Chris Boardman has heralded the UK Government's £2bn investment in cycling as unprecedented, saying "'we have never seen anything like this before".
The former Olympian and current Cycling and Walking Commissioner for Greater Manchester says the steps being taken will help solve short-term issues and will hopefully pave the way for longer-term problems to also be dealt with.
The UK Government said they will provide £2bn to create pop-up bike lanes, wider pavements, safer junctions, and cycle and bus-only corridors within weeks as part of new funding to support safe transport during the coronavirus pandemic.
Vouchers will also be issued to help people pay for bike repairs and plans are being developed to make more bike fixing facilities available.
"More important than cash, the government has given cycling as a mode of transport a new status, not for ideological reasons but for practical ones, it’s the most logical solution to short-term problems and then, if we choose, it’ll help us tackle long-term ones," Boardman told Cycling Weekly.
Alongside the investment, fast-tracked statutory guidance was published, effective immediately, which will tell councils to reallocate road space for significantly-increased numbers of cyclists and pedestrians.
"Wording in the announcement was strong, unequivocal and backed up by legislation with similarly clear wording for councils.
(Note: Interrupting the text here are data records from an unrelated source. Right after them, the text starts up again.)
(** * The event indexer of the Sui NFT marketplace backend

    A shallow embedding of [backend/src/services/indexer.service.ts],
    [backend/src/db/database.ts], [backend/src/config],
    [backend/src/services/sui.service.ts] (the constructor, the event
    queries and the move calls) and the handlers of
    [backend/src/controllers/marketplace.controller.ts].

    The TypeScript code mutates a SQLite database, reads the wall clock, calls
    a remote node and writes to the console.  All of this is threaded through
    one state-and-exception monad [M]: a thrown JavaScript exception is the
    [Throw] result, and the writes made before the throw stay in the state,
    as they do in the program (no statement of the repository opens a
    transaction). *)

From Stdlib Require Import String Ascii List ZArith Bool Lia DecimalString Sorted Permutation.
Import ListNotations.
Local Open Scope string_scope.
Local Open Scope list_scope.

(** ** JavaScript values

    Event payloads come from the node as JSON in which object ids, addresses,
    Move strings and [u64] amounts are all JSON strings; a property that is
    absent reads as [undefined].  These three shapes are the values the
    indexer handles. *)

Inductive JsVal : Type :=
| JUndefined
| JNull
| JString (s : string).

(** Truthiness, as used by [a || b] and [if (a)]: the empty string is falsy. *)
Definition truthy (v : JsVal) : bool :=
  match v with
  | JString s => negb (s =? "")
  | _ => false
  end.

(** [a || b] *)
Definition js_or (a b : JsVal) : JsVal := if truthy a then a else b.

(** [String(v)], the conversion made by a template literal. *)
Definition js_string (v : JsVal) : string :=
  match v with
  | JUndefined => "undefined"
  | JNull => "null"
  | JString s => s
  end.

(** A JavaScript number that is an integer, or [NaN]. *)
Definition JsNum : Type := option Z.

Definition NaN : JsNum := None.

Definition num_truthy (n : JsNum) : bool :=
  match n with
  | Some z => negb (z =? 0)%Z
  | None => false
  end.

Definition z_string (z : Z) : string := NilZero.string_of_int (Z.to_int z).

Definition num_string (n : JsNum) : string :=
  match n with
  | Some z => z_string z
  | None => "NaN"
  end.

(** *** [parseInt] with the radix omitted

    Leading white space is skipped, an optional sign is read, a [0x] prefix
    selects radix 16, and digits are read up to the first character that is
    not one; no digit at all gives [NaN].  (Integers are kept exact; the code
    only parses millisecond timestamps and the poll interval.) *)

Definition is_space (c : ascii) : bool :=
  let n := nat_of_ascii c in
  Nat.eqb n 32 || (Nat.leb 9 n && Nat.leb n 13).

Fixpoint skip_spaces (s : string) : string :=
  match s with
  | String c r => if is_space c then skip_spaces r else s
  | EmptyString => EmptyString
  end.

Definition digit_value (c : ascii) : option Z :=
  let n := nat_of_ascii c in
  if Nat.leb 48 n && Nat.leb n 57 then Some (Z.of_nat (n - 48))
  else if Nat.leb 97 n && Nat.leb n 122 then Some (Z.of_nat (n - 87))
  else if Nat.leb 65 n && Nat.leb n 90 then Some (Z.of_nat (n - 55))
  else None.

Fixpoint read_digits (radix : Z) (s : string) (acc : JsNum) : JsNum :=
  match s with
  | String c r =>
      match digit_value c with
      | Some d =>
          if (d <? radix)%Z
          then read_digits radix r
                 (Some (radix * match acc with Some a => a | None => 0 end + d)%Z)
          else acc
      | None => acc
      end
  | EmptyString => acc
  end.

Definition strip_sign (s : string) : bool * string :=
  match s with
  | String c r =>
      if Ascii.eqb c "-" then (true, r)
      else if Ascii.eqb c "+" then (false, r)
      else (false, s)
  | EmptyString => (false, s)
  end.

Definition strip_radix (s : string) : Z * string :=
  match s with
  | String c (String x r) =>
      if Ascii.eqb c "0" && (Ascii.eqb x "x" || Ascii.eqb x "X")
      then (16%Z, r) else (10%Z, s)
  | _ => (10%Z, s)
  end.

Definition parseInt_string (s : string) : JsNum :=
  let (neg, s1) := strip_sign (skip_spaces s) in
  let (radix, s2) := strip_radix s1 in
  match read_digits radix s2 None with
  | Some z => Some (if neg then (- z)%Z else z)
  | None => NaN
  end.

Definition parseInt (v : JsVal) : JsNum := parseInt_string (js_string v).

(** *** [s.split('::').pop()]

    [split] scans from the left and cuts at every occurrence of the
    separator it meets; [pop] takes the last piece, which always exists. *)

Fixpoint split_colons (s cur : string) : list string :=
  match s with
  | EmptyString => [cur]
  | String c r =>
      match r with
      | String c2 r2 =>
          if Ascii.eqb c ":" && Ascii.eqb c2 ":"
          then cur :: split_colons r2 ""
          else split_colons r (cur ++ String c "")
      | EmptyString => split_colons r (cur ++ String c "")
      end
  end.

Definition split_pop (s : string) : string := last (split_colons s "") "".

(** ** Exceptions and results *)

Inductive Exn : Type :=
| TypeError (msg : string)
| SqliteError (msg : string)
| RpcError (msg : string)
| Error (msg : string).

Inductive Res (A : Type) : Type :=
| Ok (a : A)
| Throw (e : Exn).

Arguments Ok {A} a.
Arguments Throw {A} e.

(** ** The tables of [database.ts]

    Each table is the list of its rows in insertion order.  A column declared
    [NOT NULL] holds a value, any other column an [option].  SQLite admits
    [NULL] in a [TEXT PRIMARY KEY] column, and two [NULL] keys never
    conflict, so the two key columns are options as well.  The surrogate key
    [transactions.id] is assigned by the engine and read by no statement of
    the repository; the position of a row in the list stands for it. *)

Module Nft.
Record t : Type := mk {
  id : option string;
  name : string;
  description : option string;
  image_url : option string;
  creator : string;
  owner : string;
  created_at : Z;
  updated_at : option Z
}.
End Nft.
We have never seen anything like this before, it is a step-change in the Government’s position that should not be underestimated," Boardman added.
These attempts to increase the number of people able to complete journeys either on foot or by bike are hoped to help support road, bus and rail networks, with public transport capacity to set to be restricted amid social distancing measures.
"The country, in fact, the world, has an opportunity to make a change for the better and it’s starting to look like we might just take it," Boardman said.
Transport Secretary, Grant Shapps, made the announcement on Saturday May 9, saying: "During this crisis, millions of people have discovered cycling – whether for exercise or as a means of safe, socially-distanced transport. While there is no change to the ‘stay at home’ message today, when the country does get back to work we need those people to stay on their bikes and be joined by many more.
"Otherwise, with public transport’s capacity severely restricted at this time, our trains and buses could become overcrowded and our roads gridlocked – holding up emergency services, critical workers and vital supplies."